| Try it |
Using the data beneath this instruction, retype only the lines from the one that contains "Raise e) process_pdf_handler)." down to the one that contains "1, 2, ..., P in this order. *)", both included, exactly as they appear.

| Exercise materials |
Lemma outcome_render_page_fail (self : PDFProcessor) (page : fitz_page float)
    (page_num : Z) (e : py_exc) :
  page (dpi self) (processor_image_format self)
    (if String.eqb (processor_image_format self) "JPEG" then Some 95 else None)
  = Raise e ->
  outcome_of (render_page self page page_num) = Raise e.
Proof. intros Hr. unfold render_page. simpl. by rewrite Hr. Qed.

Lemma outcome_render_page_inv (self : PDFProcessor) (page : fitz_page float)
    (page_num : Z) (t : page_tuple) :
  outcome_of (render_page self page page_num) = Ok t ->
  page_index t = page_num + 1.
Proof.
  unfold render_page. simpl.
  destruct (page _ _ _) as [r|e]; simpl; [|discriminate].
  by intros [= <-].
Qed.

(** When every page renders, the loop appends the pages numbered from
    [page_num + 1] on. *)
Lemma extract_loop_ok (self : PDFProcessor) (doc : list (fitz_page float)) :
  Forall (renders self) doc ->
  forall (page_num : Z) (pages_data : list page_tuple),
  exists new,
    outcome_of (extract_loop self doc page_num pages_data) = Ok (pages_data ++ new)
    /\ map page_index new
       = map (fun k => page_num + Z.of_nat k) (seq 1 (List.length doc)).
Proof.
  induction 1 as [|page rest Hpage _ IH]; intros page_num pages_data.
  - exists []. simpl. by rewrite app_nil_r.
  - destruct (outcome_render_page_ok self page page_num Hpage) as (img & md & Hr).
    destruct (IH (page_num + 1) (pages_data ++ [(page_num + 1, img, md)]))
      as (new & Hnew & Hidx).
    exists ((page_num + 1, img, md) :: new). split.
    + cbn [extract_loop]. rewrite (outcome_bind_ok _ _ _ Hr). cbv beta.
      etrans; [exact Hnew|]. by rewrite <- app_assoc.
    + cbn [map List.length]. rewrite Hidx.
      change (seq 1 (S (List.length rest))) with (1%nat :: seq 2 (List.length rest)).
      cbn [map]. f_equal.
      rewrite <- (seq_shift _ 1), map_map.
      apply map_ext. intros k. lia.
Qed.

(** When the loop returns, it has appended one element per page. *)
Lemma extract_loop_length (self : PDFProcessor) (doc : list (fitz_page float)) :
  forall (page_num : Z) (pages_data l : list page_tuple),
  outcome_of (extract_loop self doc page_num pages_data) = Ok l ->
  List.length l = (List.length pages_data + List.length doc)%nat
  /\ map page_index l
     = map page_index pages_data
       ++ map (fun k => page_num + Z.of_nat k) (seq 1 (List.length doc)).
Proof.
  induction doc as [|page rest IH]; intros page_num pages_data l.
  - simpl. intros [= <-]. rewrite app_nil_r. split; [lia|done].
  - cbn [extract_loop].
    destruct (outcome_of (render_page self page page_num)) as [t|e] eqn:Hr.
    + rewrite (outcome_bind_ok _ _ _ Hr). intros Hl.
      apply IH in Hl as [Hlen Hidx]. split.
      * rewrite Hlen, length_app. simpl. lia.
      * rewrite Hidx, map_app, <- app_assoc. f_equal.
        cbn [map List.length app].
        rewrite (outcome_render_page_inv _ _ _ _ Hr).
        change (seq 1 (S (List.length rest))) with (1%nat :: seq 2 (List.length rest)).
        cbn [map]. f_equal.
        rewrite <- (seq_shift _ 1), map_map.
        apply map_ext. intros k. lia.
    + by rewrite (outcome_bind_raise _ _ _ Hr).
Qed.

(** When some page does not render, the loop raises. *)
Lemma extract_loop_fail (self : PDFProcessor) (doc : list (fitz_page float)) :
  Exists (render_fails self) doc ->
  forall (page_num : Z) (pages_data : list page_tuple),
  exists e, outcome_of (extract_loop self doc page_num pages_data) = Raise e.
Proof.
  induction 1 as [page rest [e He]|page rest _ IH]; intros page_num pages_data.
  - exists e. cbn [extract_loop].
    apply outcome_bind_raise. by apply outcome_render_page_fail.
  - cbn [extract_loop].
    destruct (outcome_of (render_page self page page_num)) as [t|e] eqn:Hr.
    + rewrite (outcome_bind_ok _ _ _ Hr). apply IH.
    + exists e. by rewrite (outcome_bind_raise _ _ _ Hr).
Qed.

Lemma outcome_open_pdf (content : list byte) :
  outcome_of (open_pdf content) = fitz_open content.
Proof. reflexivity. Qed.

(** [extract_pages_as_images] returns only when the document opened, and
    then with one element per page, numbered from one. *)
Lemma extract_pages_inv (st : Settings) (content : list byte)
    (l : list page_tuple) :
  outcome_of (extract_pages_as_images st content) = Ok l ->
  exists doc, fitz_open content = Ok doc
    /\ List.length l = List.length doc
    /\ map page_index l = map Z.of_nat (seq 1 (List.length doc)).
Proof.
  unfold extract_pages_as_images. intros H.
  destruct (fitz_open content) as [doc|e] eqn:Hopen.
  - exists doc. split; [done|].
    destruct (outcome_of (extract_loop (PDFProcessor_init st) doc 0 [])) as [l'|e]
      eqn:Hloop.
    + rewrite (outcome_try_ok _ _ l') in H.
      * injection H as ->. apply extract_loop_length in Hloop as [Hlen Hidx].
        split; [done|]. rewrite Hidx. simpl. apply map_ext. intros; lia.
      * by rewrite (outcome_bind_ok _ _ doc).
    + rewrite (outcome_try_raise _ _ e) in H; [discriminate|].
      by rewrite (outcome_bind_ok _ _ doc).
  - rewrite (outcome_try_raise _ _ e) in H; [discriminate|].
    by apply outcome_bind_raise.
Qed.

End ExtractionProofs.

Section ValidationProofs.
Context `{P : Platform}.

(** Above the size limit [validate_pdf] raises at once, without a library
    call. *)
Lemma validate_pdf_too_large (st : Settings) (content : list byte) :
  len content > max_file_size st ->
  validate_pdf st content
  = ([], Raise (ExcPDF PDFProcessingError
                  ("File size exceeds maximum allowed size of "
                     +:+ pretty (max_file_size st) +:+ " bytes") None)).
Proof.
  intros Hlen. unfold validate_pdf.
  destruct (len content >? max_file_size st) eqn:E; [reflexivity|].
  rewrite Z.gtb_ltb in E. apply Z.ltb_ge in E. lia.
Qed.

(** Within the size limit, a payload that does not parse or parses to no
    page makes [validate_pdf] raise [InvalidFileError] after one attempt to
    open it. *)
Lemma validate_pdf_invalid (st : Settings) (content : list byte) :
  len content <= max_file_size st ->
  fitz_open content = Ok [] \/ (exists e, fitz_open content = Raise e) ->
  exists msg,
    validate_pdf st content
    = ([CallOpen content],
       Raise (ExcPDF InvalidFileError ("Invalid PDF file: " +:+ msg) None)).
Proof.
  intros Hlen Hopen. unfold validate_pdf.
  destruct (len content >? max_file_size st) eqn:E.
  { rewrite Z.gtb_ltb in E. apply Z.ltb_lt in E. lia. }
  unfold open_pdf. destruct Hopen as [H|[e H]]; rewrite H; simpl; eauto.
Qed.

(** [process_pdf_stream] passes on what validation raises. *)
Lemma process_pdf_stream_invalid (st : Settings) (file : list byte)
    (t : list (call float)) (e : py_exc) :
  validate_pdf st file = (t, Raise e) ->
  process_pdf_stream st file = (t, Raise e).
Proof.
  intros H. unfold process_pdf_stream. rewrite read_file_async_id.
  cbv zeta. rewrite H. simpl. by rewrite app_nil_r.
Qed.

(** When [process_pdf_stream] returns pages, the upload opened as a document
    and there is one page tuple per page, numbered from one. *)
Lemma process_pdf_stream_inv (st : Settings) (file : list byte)
    (l : list page_tuple) :
  outcome_of (process_pdf_stream st file) = Ok l ->
  exists doc, fitz_open file = Ok doc
    /\ List.length l = List.length doc
    /\ map page_index l = map Z.of_nat (seq 1 (List.length doc)).
Proof.
  unfold process_pdf_stream. rewrite read_file_async_id. cbv zeta.
  intros H.
  destruct (outcome_of (validate_pdf st file)) as [[]|e] eqn:Hv.
  - destruct (outcome_of (extract_pages_as_images st file)) as [l'|e] eqn:Hx.
    + rewrite (outcome_try_ok _ _ l') in H.
      * injection H as ->. by apply extract_pages_inv in Hx.
      * by rewrite (outcome_bind_ok _ _ tt).
    + rewrite (outcome_try_raise _ _ e) in H; [discriminate|].
      by rewrite (outcome_bind_ok _ _ tt).
  - rewrite (outcome_try_raise _ _ e) in H; [discriminate|].
    by apply outcome_bind_raise.
Qed.

(** A failure of [process_pdf_pages] ends [process_pdf] whatever the client,
    the network and the schedule. *)
Lemma process_pdf_pages_raise (st : Settings) (client : OpenAIClient)
    (net : nat -> http_event float) (schedule : list loop_event)
    (elapsed : float) (filename : string) (file : list byte)
    (t : list (call float)) (e : py_exc) :
  process_pdf_pages st filename file = (t, Raise e) ->
  process_pdf st client net schedule elapsed filename file
  = Some (try_except (t, Raise e) process_pdf_handler).
Proof. intros H. unfold process_pdf. by rewrite H. Qed.

End ValidationProofs.

(** C5: for a document that opens with P pages each of which renders,
    extraction returns a list of exactly P page tuples whose page numbers are
    1, 2, ..., P in this order. *)
Theorem extraction_yields_all_pages `{P : Platform} (st : Settings)
    (content : list byte) (doc : list (fitz_page float)) :
  fitz_open content = Ok doc ->
  Forall (renders (PDFProcessor_init st)) doc ->
  exists pages_data,
    outcome_of (extract_pages_as_images st content) = Ok pages_data
    /\ List.length pages_data = List.length doc
    /\ map page_index pages_data = map Z.of_nat (seq 1 (List.length doc)).
Proof.
  intros Hopen Hall.
  destruct (extract_loop_ok _ _ Hall 0 []) as (new & Hloop & Hidx).
  exists new.
  assert (Hout : outcome_of (extract_pages_as_images st content) = Ok new).
  { unfold extract_pages_as_images. apply outcome_try_ok.
    rewrite (outcome_bind_ok _ _ doc); [exact Hloop|exact Hopen]. }
  split; [exact Hout|].
  apply extract_pages_inv in Hout as (doc' & Hopen' & Hlen & Hidx').
  rewrite Hopen in Hopen'. injection Hopen' as <-. done.
Qed.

| Task result |
  = Some (try_except (t, Raise e) process_pdf_handler).
Proof. intros H. unfold process_pdf. by rewrite H. Qed.

End ValidationProofs.

(** C5: for a document that opens with P pages each of which renders,
    extraction returns a list of exactly P page tuples whose page numbers are
    1, 2, ..., P in this order. *)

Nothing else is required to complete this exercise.